Foreign Direct Investment Trends
The release of the 2013 World Investment Report by the United Nations Conference on Trade & Development (UNCTAD) yesterday revealed that global corporations invested more in emerging markets than Europe, the United States and Japan – the traditional supporters of these markets – for the first time in history. The preface of the report notes that as the international community makes its final push to achieve the Millennium Development Goals for 2015 set at the United Nations Millennium Summit in 2000, the World Investment Report takes on special significance. It also points out that as the United Nations works on strategies for post-2015 development, the information on foreign direct investment (FDI) provided in the report can contribute to the success of these endeavors.
Global FDI for 2012 totaled $1.35 trillion, reflecting an 18 percent decline over the previous year. The report forecasts that 2013 is likely to rise to the region of $1.45 trillion, with $1.6 trillion forecast for 2014 and $1.8 trillion for 2015. In 2012, developing economies outstripped developed economies in absorbing FDI, with developed countries accounting for 42 percent of global flows. Developing economies, most notably the BRICS countries, generated close to one-third of global FDI outflows in 2012.
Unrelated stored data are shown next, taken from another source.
Lemma store_options_unknown desc opts fin k :
  po.find desc k = None -> k ∉ fin -> k ≠ "" ->
  k ∈ po.string_key <$> opts ->
  forall newly m, exists e, po.store_options desc opts fin newly m = Error e.
Proof.
  intros Hd Hfin Hne Hin.
  induction opts as [|o rest IH]; intros newly m.
  - by apply elem_of_nil in Hin.
  - rewrite store_options_cons. rewrite fmap_cons in Hin.
    apply elem_of_cons in Hin as [Heq|Hin].
    + rewrite <- Heq. rewrite (string_eqb_false k "") by done.
      rewrite bool_decide_eq_false_2 by done. rewrite Hd. by eauto.
    + destruct (String.eqb (po.string_key o) ""); [by apply IH|].
      case_bool_decide; [by apply IH|].
      destruct (po.find desc (po.string_key o)); [|by eauto].
      destruct (po.parse _ _ _) as [a|e]; simpl; [by apply IH|by eauto].
Qed.

Lemma find_all_posix w k :
  WIN32 = false ->
  k ≠ "daemon_command" -> k ≠ "help" -> k ≠ "version" -> k ≠ "os-version" ->
  k ≠ "data-dir" -> k ≠ "config-file" -> k ≠ "detach" ->
  k ≠ "log-file" -> k ≠ "log-level" ->
  po.find (all_options w) k = po.find (t_daemon_init_options w) k.
Proof.
  intros Hwin H1 H2 H3 H4 H5 H6 H7 H8 H9.
  unfold all_options. rewrite Hwin.
  unfold visible_options, core_settings, init_help_option,
    init_system_query_options, add_arg, add_arg_default.
  cbn [app]. rewrite !find_cons. cbn [po.od_name name arg_command arg_help
    arg_version arg_os_version arg_data_dir arg_config_file arg_detach
    arg_log_file arg_log_level].
  by rewrite !string_eqb_false by congruence.
Qed.

(** X9. A build without [WIN32] does not register [run-as-service].
    Unless the daemon's own options claim the name, the flag is never
    present in a resolved configuration there, and a command line that
    carries it is refused with one error and exit code 1. *)
Theorem posix_knows_no_run_as_service w s :
  WIN32 = false ->
  po.find (t_daemon_init_options w) "run-as-service" = None ->
  (forall vm s1 evs1,
     main_resolve w s = (Val vm, s1, evs1) ->
     arg_present vm arg_windows_service = false) /\
  (forall opts,
     parsed_argv w = Ok opts ->
     "run-as-service" ∈ po.string_key <$> opts ->
     exists e, main w s = (1, s, [EvCerr e])).
Proof.
  intros Hwin Hdaemon.
  assert (Hall : po.find (all_options w) "run-as-service" = None).
  { by rewrite find_all_posix. }
  assert (Hcore : po.find (core_settings w) "run-as-service" = None).
  { by rewrite find_core_other. }
  split.
  - intros vm s1 evs1 Hr.
    apply main_resolve_inv in Hr
      as (opts & vm0 & s0 & _ & Hst & _ & _ & _ & Hcf).
    pose proof (store_unregistered _ _ _ _ _ Hall Hst) as Hv0.
    simpl in Hv0. rewrite lookup_empty in Hv0.
    apply main_parse_config_file_inv in Hcf as (_ & _ & p & _ & Hcf).
    assert (Hv : po.vm_values vm !! "run-as-service" = None).
    { destruct (path_exists w s0 p); [|by subst vm].
      destruct Hcf as (lines & copts & _ & _ & Hst2).
      by rewrite (store_unregistered _ _ _ _ _ Hcore Hst2). }
    unfold arg_present. cbn [name arg_windows_service]. by rewrite Hv.
  - intros opts Hargv Hin.
    destruct (store_options_unknown _ opts ∅ _ Hall (not_elem_of_empty _)
                ltac:(done) Hin ∅ ∅) as (e & He).
    exists e. apply main_parse_failure. rewrite Hargv. simpl.
    unfold po.store. simpl. by rewrite He.
Qed.

End CommandLine.

(** ** The launch, case by case *)

Section LaunchCases.

Context {macros : Macros} {boost : bf.library}.

Lemma in_range_test n :
  in_range n -> (n <? LOG_LEVEL_MIN) || (n >? LOG_LEVEL_MAX) = false.
Proof.
  intros [Hlo Hhi]. apply orb_false_intro.
  - by apply Z.ltb_ge.
  - rewrite Z.gtb_ltb. by apply Z.ltb_ge.
Qed.

Lemma main_set_log_level_in_range vm s n :
  get_arg_int vm arg_log_level = Ok n ->
  in_range n ->
  main_set_log_level vm s =
    if log_detalisation_level s =? n then (Val tt, s, [])
    else (Val tt, set_level n s, [EvSetLogLevel n; level_set_message n]).
Proof.
  intros Hn Hin. unfold main_set_log_level. rewrite bind_run, Hn. simpl.
  rewrite (in_range_test n Hin). rewrite bind_run. simpl.
  by destruct (log_detalisation_level s =? n).
Qed.

(** The launch path without any assumption on the daemon's options. *)
Lemma main_launch_path_any w s vm s1 evs1 :
  main_resolve w s = (Val vm, s1, evs1) ->
  arg_present vm arg_command = false ->
  exists n s2 e2,
    get_arg_int vm arg_log_level = Ok n /\
    main_set_log_level vm (set_level LOG_LEVEL_0 s1) = (Val tt, s2, e2) /\
    main w s =
      (let '(code, s', e') := exit_of (main_sinks_and_launch w vm s2) in
       (code, s', evs1 ++ EvSetLogLevel LOG_LEVEL_0 :: e2 ++ e')).
Proof.
  intros Hr Hc.
  destruct (resolved_args _ _ _ _ _ Hr) as (_ & (n & Hn) & _).
  destruct (main_set_log_level_Val vm (set_level LOG_LEVEL_0 s1) n Hn)
    as (s2 & e2 & Hset).
  exists n, s2, e2. split; [done|]. split; [done|].
  rewrite (main_after_resolve _ _ _ _ _ Hr).
  rewrite (main_dispatch_no_command _ _ _ Hc).
  rewrite bind_run, main_start_log_level_run. cbv beta iota.
  rewrite bind_run, Hset. cbv beta iota.
  destruct (main_sinks_and_launch w vm s2) as [[[c|c|e] s3] e3]; simpl; try done.
  do 3 f_equal. by rewrite <- app_assoc.
Qed.

(** X10. A requested log level within [[LOG_LEVEL_MIN, LOG_LEVEL_MAX]] is
    the level [main] ends with on every launch path.  A request other than
    [LOG_LEVEL_0] is set and announced right after the reset to
    [LOG_LEVEL_0]; a request of [LOG_LEVEL_0] itself causes neither a second
    setting nor a message. *)
Theorem in_range_log_level_is_applied w s vm s1 evs1 n :
  main_resolve w s = (Val vm, s1, evs1) ->
  arg_present vm arg_command = false ->
  get_arg_int vm arg_log_level = Ok n ->
  in_range n ->
  log_detalisation_level (main w s).1.2 = n /\
  exists rest,
    (main w s).2 = evs1 ++ EvSetLogLevel LOG_LEVEL_0 :: level_events n ++ rest /\
    Forall (fun e => is_set_log_level e = false) rest.
Proof.
  intros Hr Hc Hn Hin.
  destruct (main_launch_path_any _ _ _ _ _ Hr Hc)
    as (n' & s2 & e2 & Hn' & Hset & Hmain).
  rewrite Hn in Hn'. inversion Hn'; subst n'.
  rewrite (main_set_log_level_in_range _ _ _ Hn Hin) in Hset.
  cbn [log_detalisation_level set_level] in Hset.
  pose proof (main_sinks_and_launch_level w vm s2) as Hlevel.
  pose proof (exit_of_emits (fun e => is_set_log_level e = false) _ s2
                (main_sinks_and_launch_no_level_event w vm) ltac:(done)) as Hev.
  pose proof (exit_of_state (main_sinks_and_launch w vm) s2) as Hst.
  rewrite Hmain.
  destruct (main_sinks_and_launch w vm s2) as [[o s3] e3].
  specialize (Hlevel _ _ _ eq_refl).
  destruct (exit_of (o, s3, e3)) as [[code s'] e']. simpl in *. subst s'.
  unfold level_events.
  destruct (LOG_LEVEL_0 =? n) eqn:Heq; inversion Hset; subst s2 e2.
  - apply Z.eqb_eq in Heq. split; [by rewrite Hlevel|]. by exists e'.
  - split; [by rewrite Hlevel|]. by exists e'.
Qed.

End LaunchCases.

Section DetachAndService.

Context {macros : Macros} {boost : bf.library}.

Lemma sink_events_no_daemonization w vm d f s :
  Forall (fun e => is_daemonization e = false) (sink_events w vm d f s).
Proof. unfold sink_events. destruct (attached vm); by repeat constructor. Qed.

(** What precedes the launch on a launch path does not belong to it. *)
Lemma before_launch_no_daemonization w s vm s1 evs1 d f s2 e2 :
  main_resolve w s = (Val vm, s1, evs1) ->
  main_set_log_level vm (set_level LOG_LEVEL_0 s1) = (Val tt, s2, e2) ->
  Forall (fun e => is_daemonization e = false)
    (evs1 ++ EvSetLogLevel LOG_LEVEL_0 :: e2 ++ sink_events w vm d f s2).
Proof.
  intros Hr Hset. apply Forall_app. split.
  - eapply Forall_impl; [by eapply main_resolve_quiet|]. by intros e (_ & _ & He).
  - constructor; [done|]. apply Forall_app. split.
    + by eapply (main_set_log_level_no_daemonization vm).
    + apply sink_events_no_daemonization.
Qed.

Lemma launch_path_services w s vm s1 evs1 d f s2 e2 :
  main_resolve w s = (Val vm, s1, evs1) ->
  main_set_log_level vm (set_level LOG_LEVEL_0 s1) = (Val tt, s2, e2) ->
  services (with_sinks w vm d f s2) = services s.
Proof.
  intros Hr Hset.
  destruct (main_resolve_state _ _ _ _ _ Hr) as (_ & _ & Hsv1).
  pose proof (main_set_log_level_services vm _ _ _ _ Hset) as Hsv2.
  simpl in Hsv2. by rewrite with_sinks_services, Hsv2, Hsv1.
Qed.

Lemma main_launch_windows_detach w s :
  WIN32 = true ->
  let installed :=
    install_service_accepted w &&
    bool_decide (WINDOWS_SERVICE_NAME ∉ services s) in
  exists s',
    main_launch w true false s =
      (Val tt, s',
       EvInstallService WINDOWS_SERVICE_NAME (service_arguments w) ::
       rollback_events installed (start_service_accepted w)) /\
    services s' =
      if installed && start_service_accepted w
      then {[WINDOWS_SERVICE_NAME]} ∪ services s else services s.
Proof.
  intros Hwin installed. unfold main_launch. rewrite Hwin.
  rewrite bind_run. unfold install_service. fold installed.
  destruct installed eqn:Hinst; simpl.
  - rewrite bind_run. unfold start_service. simpl.
    destruct (start_service_accepted w); simpl.
    + eexists. split; reflexivity.
    + eexists. split; [reflexivity|]. simpl.
      subst installed. apply andb_prop in Hinst as [_ Hfree].
      apply bool_decide_eq_true in Hfree.
      apply set_eq. intros x. rewrite elem_of_difference, elem_of_union,
        elem_of_singleton. split; [by intros [[->|?] ?]|].
      intros Hx. split; [by right|]. by intros ->.
  - eexists. split; reflexivity.
Qed.
(** Destruct existentials and conjunctions of the context. *)
Ltac deex :=
  repeat match goal with
  | H : ex _ |- _ => let x := fresh "x" in destruct H as [x H]
  | H : _ /\ _ |- _ => destruct H
  end.

(** ** Arrays

    A C++ array or vector indexed by an unsigned integer; an access out of
    range is undefined behaviour, written [None] / no change. *)

Section arrays.
Local Open Scope Z_scope.
Context {A : Type}.

Definition zget (l : list A) (i : Z) : option A :=
  if 0 <=? i then l !! Z.to_nat i else None.

Definition zset (l : list A) (i : Z) (x : A) : list A :=
  if 0 <=? i then <[Z.to_nat i := x]> l else l.

Definition zlen (l : list A) : Z := Z.of_nat (length l).

Lemma zlen_nonneg l : 0 <= zlen l.
Proof. unfold zlen. lia. Qed.

Lemma zlen_zset l i x : zlen (zset l i x) = zlen l.
Proof. unfold zlen, zset. case_match; by rewrite ?length_insert. Qed.

Lemma zlen_app l k : zlen (l ++ k) = zlen l + zlen k.
Proof. unfold zlen. rewrite length_app. lia. Qed.

Lemma zget_zset_eq l i x : 0 <= i < zlen l -> zget (zset l i x) i = Some x.
Proof.
  unfold zget, zset, zlen. intros. destruct (Z.leb_spec 0 i); [|lia].
  apply list_lookup_insert_eq. lia.
Qed.

Lemma zget_zset_ne l i j x : i <> j -> zget (zset l i x) j = zget l j.
Proof.
  unfold zget, zset. intros.
  destruct (Z.leb_spec 0 i), (Z.leb_spec 0 j); try done.
  apply list_lookup_insert_ne. lia.
Qed.

Lemma zget_Some l i : 0 <= i < zlen l <-> is_Some (zget l i).
Proof.
  unfold zget, zlen. destruct (Z.leb_spec 0 i).
  - rewrite lookup_lt_is_Some. lia.
  - split; [lia|]. by intros [? ?].
Qed.

Lemma zget_app_l l k i : i < zlen l -> zget (l ++ k) i = zget l i.
Proof.
  unfold zget, zlen. intros. destruct (Z.leb_spec 0 i); [|done].
  apply lookup_app_l. lia.
Qed.

Lemma zget_app_r l k i : zlen l <= i -> zget (l ++ k) i = zget k (i - zlen l).
Proof.
  unfold zget, zlen. intros.
  destruct (Z.leb_spec 0 i), (Z.leb_spec 0 (i - Z.of_nat (length l))); try lia.
  rewrite lookup_app_r by lia. f_equal. lia.
Qed.
End arrays.

Arguments zlen {A} l.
The BRICS countries – Brazil, Russia, India, China and South Africa – are expected to continue being the top FDI sources among emerging economies. With FDI flows from these five countries rising from $7 billion in the year 2000 to $145 billion in 2012, they account for 10 percent of the world total. China became the world’s third largest investor, after the United States and Japan, in 2012. Among the FDI projects of emerging economies are Brazilian oil company Petrobras’ investment in Angola, and China’s investment in Brazilian agricultural resources.
Millennium Development Goals were adopted by all 189 United Nations member states, as well as 23 international organizations. The eight goals are: Eradicating extreme poverty and hunger; achieving primary education universally; empowering women and promoting gender equality; reducing child mortality rates; improving maternal health; combating diseases such as malaria and HIV/AIDS; ensuring environmental sustainability; and developing a global partnership dedicated to development.